🤖 AI Summary
Existing layout-to-image generation methods lack explicit modeling of occlusion order (Z-order) when handling overlapping objects, often resulting in ambiguous textures and incorrect layering in intersecting regions. This work addresses this limitation by explicitly incorporating Z-order into layout-guided image synthesis for the first time and introduces SA-Z, the first large-scale dataset with pixel-level occlusion annotations. Building upon this foundation, the authors propose OcclusionFormer, a diffusion-based Transformer framework that leverages volume rendering to disentangle object instances and synthesize images, enhanced by a query alignment loss to improve spatial precision and semantic consistency. The approach substantially reduces ambiguity in overlapping regions and consistently enhances structural accuracy and visual plausibility across diverse scenes.
📝 Abstract
Recent layout-to-image models have achieved remarkable progress in spatial controllability. However, they still struggle with inter-object occlusion.
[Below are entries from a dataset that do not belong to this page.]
(** Any other case: unmap, store, count. *)
Lemma insert_fresh s2 g2 :
  removed s g s2 g2 root va → (present e = true → frame e ≠ p) →
  inserted s g (set_refs (<[p := refs s2 p + 1]> (refs s2))
                  (set_phys (wr64 (phys s2) (f * 4096 + 8 * PT_IDX va) v) s2)) g2 root va p v.
Proof.
  intros R Hfe. pose proof (rm_fl _ _ _ _ _ _ R) as F. pose proof (rm_refs _ _ _ _ _ _ R) as Href.
  pose proof (rm_lab _ _ _ _ _ _ R) as Hlab. pose proof (rm_tr _ _ _ _ _ _ R) as Ht2.
  pose proof (rm_walk _ _ _ _ _ _ R) as Hw2. rewrite Hw in Hw2. rewrite translate_e in F, Href.
  assert (present (entry_at (phys s2) f (PT_IDX va)) = false) as P2.
  { unfold translate, leaf in Ht2. rewrite Hw2 in Ht2. cbn in Ht2. by destruct (present (entry_at (phys s2) f (PT_IDX va))). }
  assert (p ∉ fl g2) as Hpn2.
  { rewrite F. destruct (present e); [|done]. destruct (_ =? _); [|done].
    specialize (Hfe eq_refl). set_solver. }
  assert (refs s2 p = refs s p) as Hrp.
  { rewrite Href. destruct (present e); [|lia]. rewrite (proj2 (Z.eqb_neq _ _)) by auto. lia. }
  destruct (map_entry s2 g2 (set_refs (<[p := refs s2 p + 1]> (refs s2))
    (set_phys (wr64 (phys s2) (f * 4096 + 8 * PT_IDX va) v) s2)) root o va f v)
    as (W' & Ht & Ho & Hm & Hin & Hke); try done.
  - apply R.
  - unfold user_va. rewrite Hlab. exact U.
  - unfold in_range. rewrite (rm_cnt _ _ _ _ _ _ R). exact Hp.
  - by rewrite Hlab.
  - fold p. by rewrite Hrp.
  - intros P'. congruence.
  - intros d. cbn. unfold delta at 1. rewrite P2. cbn [andb]. rewrite fn_insert_dec, delta_mapped by done.
    fold p. destruct (decide (p = d)) as [<-|Hd]; [rewrite Z.eqb_refl; lia|].
    rewrite (proj2 (Z.eqb_neq _ _)) by done. lia.
  - constructor; try done.
    + exact (rm_bld _ _ _ _ _ _ R).
    + exact (rm_cnt _ _ _ _ _ _ R).
    + intros f' l. by rewrite Hlab.
    + intros d. by rewrite Hlab.
    + exact (rm_pins _ _ _ _ _ _ R).
    + intros r' o' va' Hr' Hns. rewrite (Ho r' o'); [|by rewrite Hlab|done].
      by apply (rm_other _ _ _ _ _ _ R r' o').
    + intros d Hd. cbn [refs set_refs]. rewrite translate_e, fn_insert_dec, Hrp, Href.
      destruct (decide (p = d)) as [<-|Hd']; [rewrite Z.eqb_refl|rewrite (proj2 (Z.eqb_neq p d)) by done; lia].
      destruct (present e); [|lia]. rewrite (proj2 (Z.eqb_neq _ _)) by auto. lia.
    + intros d Hd. rewrite F in Hd. rewrite translate_e. destruct (present e); [|by left].
      destruct (Z.eqb_spec (refs s (frame e)) 1) as [E1|]; [|by left].
      apply elem_of_cons in Hd as [->|]; [right|by left]. exists e. auto.
    + intros x Hx _. rewrite Hm by (by rewrite Hlab). by apply (rm_mem _ _ _ _ _ _ R).
    + intros e' He'. rewrite translate_e in He'. cbn [shot set_refs set_phys]. rewrite (rm_shot _ _ _ _ _ _ R), translate_e, He'. set_solver.
    + intros f' l. rewrite Hlab. by left.
    + intros f' o' i Hf' Hi. rewrite KIDX_val in Hi. rewrite (Hin f' (Lab o' [])) by (rewrite ?Hlab; cbn; done || lia).
      apply (rm_inner _ _ _ _ _ _ R f' (Lab o' [])); [done|cbn; lia|lia].
    + intros f' l' i Hf' Hl' Hi. rewrite (Hke f' l') by (rewrite ?Hlab; done).
      by apply (rm_kern _ _ _ _ _ _ R f' l').
Qed.
End insert_cases.

Lemma page_insert_spec s g root o va p perm :
  wf K s g → user_va g root o va → in_range s p → 0 < p → p ∉ fl g → lab g p = None →
  refs s p + 1 < 2 ^ 32 → 0 ≤ perm < 4096 →
  ∃ r s' g', page_insert (VADDR (bld s) (root * 4096)) p va perm s = Ok (r, s') ∧
    (r = -1 ∧ ext K s g s' g' ∧ adds o va g g' ∧ fl g' = [] ∨
     r = 0 ∧ inserted s g s' g' root va p (p * 4096 + Z.lor perm 1)).
Proof.
  intros W U Hp Hp0 Hpn Hpl Hpb Hperm. pose proof U as (Hr & Ho & Hva).
  unfold page_insert, mbind, M_bind.
  destruct (mmap_lookup_spec K s g root o va true W Hr (user_mappable _ _ _ _ _ U))
    as (r & s1 & g1 & -> & E & _ & Ad & H).
  destruct r as [a|]; unfold lookup_post in H.
  2: { destruct H as [_ H]. exists (-1), s1, g1. split; [done|]. left. auto. }
  destruct H as (f & -> & Hw & Hlf). unfold get.
  pose proof (ext_wf _ _ _ _ _ E) as W1. pose proof (wf_build _ _ _ W1) as Hb1.
  destruct (ext_fl _ _ _ _ _ E) as [nw F].
  assert (in_range s1 p) as Hp1 by (unfold in_range; by rewrite (ext_cnt _ _ _ _ _ E)).
  assert (user_va g1 root o va) as U1 by (split; [by apply (ext_lab _ _ _ _ _ E)|done]).
  destruct (user_leaf s1 g1 root o va f W1 U1 Hw) as (_ & Hu & Hfr).
  assert (p ∉ fl g1) as Hpn1 by (rewrite F in Hpn; set_solver).
  assert (lab g1 p = None) as Hpl1 by (by apply (ext_none _ _ _ _ _ E)).
  assert (refs s1 p = refs s p) as Hrp by (by apply (ext_refs _ _ _ _ _ E)).
  rewrite <- (ext_bld _ _ _ _ _ E).
  rewrite kread_entry; [|done|done|apply PT_IDX_range]. rewrite page2pa_ok by done.
  pose proof (build_bound s1 p Hb1 Hp1) as (? & ? & ? & ?).
  assert (0 ≤ Z.lor perm 1 < 4096) as Hpm by (apply (lor_bound _ _ 12); lia).
  rewrite <- Z.lor_assoc. change PTE_P with 1. rewrite mk_entry by lia.
  set (v := p * 4096 + Z.lor perm 1).
  assert (frame v = p) as Hfv by (apply frame_mk; lia).
  assert (present v = true) as Pv.
  { apply present_mk. rewrite Z.lor_spec. apply orb_true_r. }
  assert (0 ≤ v < 2 ^ 64) as Hv by (unfold v; lia).
  set (e := entry_at (phys s1) f (PT_IDX va)).
  rewrite PTE_ADDR_frame. destruct (Z.eqb_spec (frame e * 4096) (p * 4096)) as [Efr|Efr].
  - assert (present e = true) as Pe.
    { pose proof (wf_leaf _ _ _ W1 f (PT_IDX va) Hu (PT_IDX_range va)) as Hl. fold e in Hl.
      destruct (present e); [done|]. rewrite Hl in Efr. change (frame 0) with 0 in Efr. lia. }
    unfold invlpg, modify. change (bld s1) with (bld (set_shot (va :: shot s1) s1)).
    rewrite kwrite_entry; [|done|done|apply PT_IDX_range]. cbn.
    eexists 0, _, g1. split; [done|]. right. split; [done|].
    eapply (ext_inserted s g s1 g1); try done. rewrite <- Hfv at 1.
    eapply (insert_same s1 g1 root o va f v); try rewrite Hfv; try done; try rewrite ?Hrp; fold e; try lia.
  - destruct (page_remove_spec s1 g1 root o va W1 U1) as (s2 & g2 & -> & R).
    pose proof (wf_build _ _ _ (rm_wf _ _ _ _ _ _ R)) as Hb2.
    pose proof (rm_cnt _ _ _ _ _ _ R) as Hc2.
    assert (in_range s2 p ∧ in_range s2 f) as [Hp2 Hf2] by (unfold in_range; by rewrite Hc2).
    rewrite <- (rm_bld _ _ _ _ _ _ R).
    rewrite kwrite_entry; [|done|done|apply PT_IDX_range].
    rewrite page_incref_ok by done.
    eexists 0, _, g2. split; [done|]. right. split; [done|].
    eapply (ext_inserted s g s1 g1); try done.
    assert (present e = true → frame e ≠ p) as Hfe by lia.
    assert (refs s2 p = refs s1 p) as Hrp2.
    { rewrite (rm_refs _ _ _ _ _ _ R), (translate_e s1 root va f Hw). fold e.
      destruct (present e); [|lia]. rewrite (proj2 (Z.eqb_neq _ _)) by auto. lia. }
    cbn [refs set_phys]. rewrite u32_small; rewrite <- Hfv.
    + eapply (insert_fresh s1 g1 root o va f v); rewrite ?Hfv, ?Hrp; done.
    + rewrite Hfv, Hrp2, Hrp. destruct (wf_refs _ _ _ W p Hp Hpn Hpl) as (? & ? & _).
      pose proof (ucount_nonneg K (phys s) g (pages_cnt s) p). lia.
Qed.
When bounding boxes overlap, most existing methods lack explicit occlusion information, which makes the generation in intersection regions inherently ambiguous and hinders the determination of complex occlusion relationships. As a result, they often produce entangled textures or physically inconsistent layering in the overlapped areas. To address this issue, we first construct SA-Z, a large-scale dataset enriched with explicit occlusion ordering and pixel-level annotations. Building upon our proposed dataset, we introduce OcclusionFormer, a novel occlusion-aware Diffusion Transformer framework that explicitly models Z-order priority by decoupling instances and compositing them via volume rendering. Furthermore, to ensure fine-grained spatial precision, we introduce a queried alignment loss that explicitly supervises individual instances and enhances semantic consistency. The proposed method effectively reduces ambiguity in overlapping regions, enforces correct occlusion dependencies, and preserves structural integrity, leading to substantial accuracy gains across diverse scenes.